The monthlong parliamentary session will be open from Thursday to May 20 with two plenary sessions to vote on the bills in early and mid-May, the parties and the Assembly secretariat said.

The decision came after floor leaders of the three main parties had a meeting with Assembly Speaker Chung Ui-hwa.
National Assembly Speaker Chung Ui-hwa (second from left) poses with floor leaders Rep. Won Yoo-chul (from left) of the Saenuri Party, Lee Jong-kul of The Minjoo Party of Korea and Rep. Joo Seung-yong of the People’s Party at his office on Monday. (Yonhap)
“Each party will select a number of bills that it believes must be passed, related to citizens’ lives and revitalizing the economy. The parties’ vice floor leaders will hold working-level negotiations on the matter,” said Rep. Joo Seung-Yong, floor leader of the third-largest People’s Party.

The outlook, however, remains bleak for the parties to reach a major breakthrough as the parties remain at odds over the pending bills.

At the center of the tug-of-war is the bundle of reform bills pushed by the Saenuri Party to execute the administration’s economic drive, namely in the labor sector to fast-track economic revitalization.

The originally five-point labor reform was revised to exclude one on temporary workers after fierce rejection by the opposition and the labor unions, but it remains a hotly disputed plan.

The proponents of the bill said that it will help create jobs, but critics argue that it will lead to an increase in temporary and nonregular workers. Rival parties in particular have failed to see eye-to-eye on expanding the sector where nonregular workers will be able to work.

Finance Minister and Saenuri lawmaker Yoo Il-ho told reporters that he will try to persuade both lawmakers from all parties to pass the disputed bills before the 20th National Assembly commences in June.
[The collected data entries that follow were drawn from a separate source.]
(* ===== verification/TraceEndToEnd.v ===== *)
(** * trace_filter from the endpoint to the runtime

    The parts that serve a trace_filter request put together: the endpoint and its
    requester (client/rpc/trace/src/lib.rs), the tracing of a block for the cache,
    the call list listener with its formatter (client/evm-tracing), and the replay
    of the block by this runtime (node/runtime/src/lib.rs). *)

From stdpp Require Import base tactics list gmap strings.
From Stdlib Require Import ZArith Lia Strings.Byte.
From S2P Require Import Prelude Trees EvmEvents TraceTypes CallList CallTree CallListSpec.
From S2P Require Import CallTracer Formatters RpcTypes TraceCache TraceFilter CacheBlockSpec.
From S2P Require Import DebugRpc DebugSpec Runtime RuntimeApi.
Local Open Scope Z_scope.

(** A block of the chain: what the database and the storage overrides hold of it,
    and the executions of its Ethereum transactions. *)
Record ChainBlock {Extrinsic : Type} := mkChainBlock {
  cb_height : Z;
  cb_parent : H256;
  cb_eth_hash : H256;
  cb_extrinsics : list Extrinsic;
  cb_hashes : list H256;
  cb_txs : list Transaction;
}.
Arguments ChainBlock : clear implicits.
Arguments mkChainBlock {Extrinsic}.

(** The traces of a block: the calls of its transactions, in order and pre-order,
    with the data of the block and of their transaction. *)
Definition block_traces {Extrinsic} (b : ChainBlock Extrinsic) : list TransactionTrace :=
  completed_traces (cb_eth_hash b) (cb_height b)
    (imap (λ i x, ((i, x.1), x.2)) (zip (cb_hashes b) (block_trees 0 0 (cb_txs b)))).

Section end_to_end.
Context `{!BuildProfile}.
Context {W Extrinsic EthTransaction : Type} `{!EqDecision EthTransaction}.
(** The runtime, as in RuntimeApi.v. *)
Context (function : Extrinsic → RuntimeCall EthTransaction).
Context (keccak_rlp : EthTransaction → H256).
Context (apply_extrinsic : W → Extrinsic → W).
Context (trace_extrinsic : W → Extrinsic → W * list Event).
Context (initial_state : H256 → W).
(** The blocks of the chain, by hash. *)
Context (block_of : H256 → option (ChainBlock Extrinsic)).

(** The database and the overrides, which hold exactly those blocks. *)
Definition db_header (h : H256) : result (option (Z * H256)) Z :=
  Ok ((λ b, (cb_height b, cb_parent b)) <$> block_of h).
Definition db_eth_data (h : H256) : option (option (H256 * list H256)) :=
  Some ((λ b, (cb_eth_hash b, cb_hashes b)) <$> block_of h).
Definition db_body (h : H256) : result (option (list Extrinsic)) Z :=
  Ok (cb_extrinsics <$> block_of h).

(** What the tracing task of a block answers, over the runtime built with or without the
    tracing feature. *)
Definition traced_block (evm_tracing : bool) (h : H256) :
    result (list TransactionTrace) RpcError :=
  tracing_task_result db_header db_eth_data db_body api_initialize_block
    (api_trace_block function keccak_rlp apply_extrinsic trace_extrinsic initial_state
       evm_tracing) h.

(** The requester, when the cache task answers with the result of the task. *)
Definition cache_get_traces (evm_tracing : bool) (h : H256) :
    result (list TransactionTrace) RpcError :=
  requester_get_traces (Ok tt) (Some (traced_block evm_tracing h)).

(** A block whose known transactions execute as well-formed executions. *)
Definition block_executes (b : ChainBlock Extrinsic) : Prop :=
  (traced_events function keccak_rlp apply_extrinsic trace_extrinsic
     (initial_state (cb_parent b)) (cb_extrinsics b) (cb_hashes b)).*2 = tx_events <$> cb_txs b ∧
  forallb tx_ok (cb_txs b) = true ∧ block_size (cb_txs b) < 2 ^ 32 ∧
  length (cb_hashes b) = length (cb_txs b).

Lemma cache_get_traces_ok h b :
  block_of h = Some b → block_executes b → cache_get_traces true h = Ok (block_traces b).
Proof.
  intros Hb (Hevs & Hok & Hlt & Hlen).
  unfold cache_get_traces, traced_block, tracing_task_result.
  rewrite (cache_block_run _ _ _ _ _ h (cb_parent b) (cb_height b) (cb_eth_hash b)
    (cb_hashes b) (cb_txs b)); [done| |done..].
  exists (cb_extrinsics b). unfold db_header, db_eth_data, db_body. rewrite Hb.
  split_and!; try done. by apply api_trace_block_events.
Qed.

(** The error for a block that the runtime cannot trace. *)
Definition missing_feature_error (height : Z) : RpcError :=
  internal_err_from "Failed to replay block. Error : {:?}"
    (internal_err "Internal runtime error when replaying block {} : {:?}"
       [height; dispatch_error_number MissingTracingFeature]).

Lemma cache_get_traces_missing h b :
  block_of h = Some b → cache_get_traces false h = Err (missing_feature_error (cb_height b)).
Proof.
  intros Hb. unfold cache_get_traces, traced_block, tracing_task_result, cache_block.
  unfold db_header, db_eth_data, db_body. by rewrite Hb.
Qed.

(** trace_filter over the whole stack.  When the blocks of the requested range
    are on the chain and their known Ethereum transactions execute as well-formed
    executions, the endpoint, fed by the tracing tasks that replay the blocks on
    this runtime, answers with the requested slice of the calls of those
    transactions: in the order of the blocks, of the transactions and of the calls,
    each with the data of its own block and transaction.  The runtime is built with the
    tracing feature. *)
Theorem trace_filter_end_to_end start_batch best_number header_hash hash_at block_at
    batch_id max_count req from to :
  block_id best_number (from_block req) = Ok from →
  block_id best_number (to_block req) = Ok to →
  0 ≤ default max_count (count req) ≤ max_count → 0 ≤ default 0 (after req) →
  (∀ bs, start_batch bs = Ok batch_id) →
  (∀ h, from ≤ h ≤ to → h ≠ 0 →
     header_hash h = Ok (Some (hash_at h)) ∧
     block_of (hash_at h) = Some (block_at h) ∧ block_executes (block_at h)) →
  (trace_filter start_batch (cache_get_traces true) best_number header_hash max_count req).1 =
  page max_count req (default max_count (count req)) (Z.to_nat (default 0 (after req)))
    (filter (λ t, matches (default [] (from_address req)) (default [] (to_address req)) t)
       (mjoin ((λ h, block_traces (block_at h)) <$>
          filter (λ h, h ≠ 0) (range_inclusive from to)))).
Proof.
  intros Hfrom Hto Hcount Hafter Hstart Hblocks.
  set (traces_of h := match block_of h with Some b => block_traces b | None => [] end).
  rewrite (filter_slice _ _ _ _ hash_at traces_of batch_id max_count req from to); try done.
  2: { intros h Hh Hne. destruct (Hblocks h Hh Hne) as (? & Hb & Hex). split; [done|].
       unfold traces_of. rewrite Hb. by apply cache_get_traces_ok. }
  f_equal. unfold matching.
  assert (∀ h, h ∈ filter (λ h, h ≠ 0) (range_inclusive from to) → from ≤ h ≤ to ∧ h ≠ 0) as Hin.
  { intros h. unfold range_inclusive. rewrite list_elem_of_filter, elem_of_seqZ. lia. }
  induction (filter (λ h, h ≠ 0) (range_inclusive from to)) as [|h l IH]; [done|].
  rewrite !fmap_cons. cbn [mjoin list_join]. rewrite filter_app. f_equal.
  - destruct (Hin h) as [Hh Hne]; [left|]. destruct (Hblocks h Hh Hne) as (_ & Hb & _).
    unfold traces_of. by rewrite Hb.
  - apply IH. intros h' Hh'. apply Hin. by right.
Qed.

(** Without the feature the first block of the range makes the request fail. *)
Lemma trace_filter_missing start_batch best_number header_hash hash_at block_at
    batch_id max_count req from to :
  block_id best_number (from_block req) = Ok from →
  block_id best_number (to_block req) = Ok to →
  default max_count (count req) ≤ max_count →
  (∀ bs, start_batch bs = Ok batch_id) →
  (∀ h, from ≤ h ≤ to → h ≠ 0 →
     header_hash h = Ok (Some (hash_at h)) ∧ block_of (hash_at h) = Some (block_at h)) →
  (trace_filter start_batch (cache_get_traces false) best_number header_hash max_count req).1 =
  match filter (λ h, h ≠ 0) (range_inclusive from to) with
  | [] => Ok []
  | h :: _ => Err (missing_feature_error (cb_height (block_at h)))
  end.
Proof.
  intros Hfrom Hto Hcount Hstart Hblocks. unfold trace_filter. rewrite Hfrom, Hto.
  rewrite (proj2 (Z.ltb_ge _ _)) by lia.
  assert (∀ h, h ∈ range_inclusive from to → h ≠ 0 →
    header_hash h = Ok (Some (hash_at h)) ∧ block_of (hash_at h) = Some (block_at h)) as Hin.
  { intros h Hh. apply Hblocks. unfold range_inclusive in Hh. apply elem_of_seqZ in Hh. lia. }
  rewrite (collect_hashes_ok _ hash_at) by (intros h Hh Hne; by apply Hin).
  rewrite Hstart. unfold fetch_traces.
  destruct (filter _ _) as [|h l] eqn:Hf; [done|].
  assert (h ∈ filter (λ h, h ≠ 0) (range_inclusive from to)) as [Hne Hh]%list_elem_of_filter
    by (rewrite Hf; left).
  rewrite fmap_cons. cbn [fetch_loop].
  by rewrite (cache_get_traces_missing _ (block_at h)) by (by apply Hin).
Qed.

End end_to_end.

(** ** An instance *)

Module EndToEndExample.
(** A chain of two blocks with the extrinsics of RuntimeApi.v's example. *)
Definition block_at (h : Z) : ChainBlock Z :=
  mkChainBlock h (h + 99) (h * 7) [-1; 1; 2; 3] [1001; 1003] [Example.tx; Example.failed].
Definition hash_at (h : Z) : H256 := h + 100.
Definition header_hash (h : Z) : result (option H256) Z := Ok (Some (hash_at h)).
Definition block_of (h : H256) : option (ChainBlock Z) :=
  if decide (101 ≤ h ≤ 102) then Some (block_at (h - 100)) else None.
Definition endpoint (req : FilterRequest) :=
  trace_filter FilterExample.start
    (@cache_get_traces dev (list Z) Z Z RuntimeExample.function RuntimeExample.rlp
       RuntimeExample.apply RuntimeExample.traced RuntimeExample.initial block_of true)
    2 header_hash 100 req.
Definition req : FilterRequest :=
  mkFilterRequest (Some (RequestBlockId_Tag Earliest)) None None None (Some 1) (Some 3).

Lemma executes h :
  block_executes RuntimeExample.function RuntimeExample.rlp RuntimeExample.apply
    RuntimeExample.traced RuntimeExample.initial (block_at h).
Proof. split_and!; vm_compute; done. Qed.
End EndToEndExample.

Lemma trace_filter_end_to_end_witness :
  (EndToEndExample.endpoint EndToEndExample.req).1 =
  Ok (take 3 (drop 1 (block_traces (EndToEndExample.block_at 1) ++
                      block_traces (EndToEndExample.block_at 2)))).
Proof.
  unfold EndToEndExample.endpoint.
  rewrite (@trace_filter_end_to_end dev (list Z) Z Z RuntimeExample.function
    RuntimeExample.rlp RuntimeExample.apply RuntimeExample.traced RuntimeExample.initial
    EndToEndExample.block_of FilterExample.start 2 EndToEndExample.header_hash
    EndToEndExample.hash_at EndToEndExample.block_at 7 100 EndToEndExample.req 0 2);
    [by vm_compute|done|done|simpl; lia|simpl; lia|done|].
  intros h Hh Hne. split; [done|]. split; [|apply EndToEndExample.executes].
  unfold EndToEndExample.block_of, EndToEndExample.hash_at. rewrite decide_True by lia.
  by replace (h + 100 - 100) with h by lia.
Defined.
He said that maintaining Park’s economic reform drive is critical to maintain the international community’s trust in the Korean economy.

But the Minjoo, which will become the majority party in the 20th Assembly with 123 out of 300 parliamentary seats, said that the election results show people’s discontent toward the reforms.

“The people’s assessment of the ‘malicious’ labor reform bills is that they will create temporary workers and to allow easy lay-offs,” said the Minjoo floor leader Rep. Lee Jong-kul. “The opposition must step up as the people have already spoken (at the election).”

Of the 17,757 bills registered at the National Assembly, 10,074 remains pending.

The parties also remain at loggerheads over the Basic Act on the Development of the Service Industry, which provides basis for financial support and deregulation in the service sector but also includes medicine and education that have been provided largely at the public level.

Another disputed bill is the National Assembly Advancement Act that mandates at least 60 percent of the lawmakers to agree on a contested bill for it to be passed.

Assembly Speaker Chung, who presided the meeting, suggested that the lawmakers should discuss the act. In January, he proposed a revised version that requires consent of just half of the lawmakers.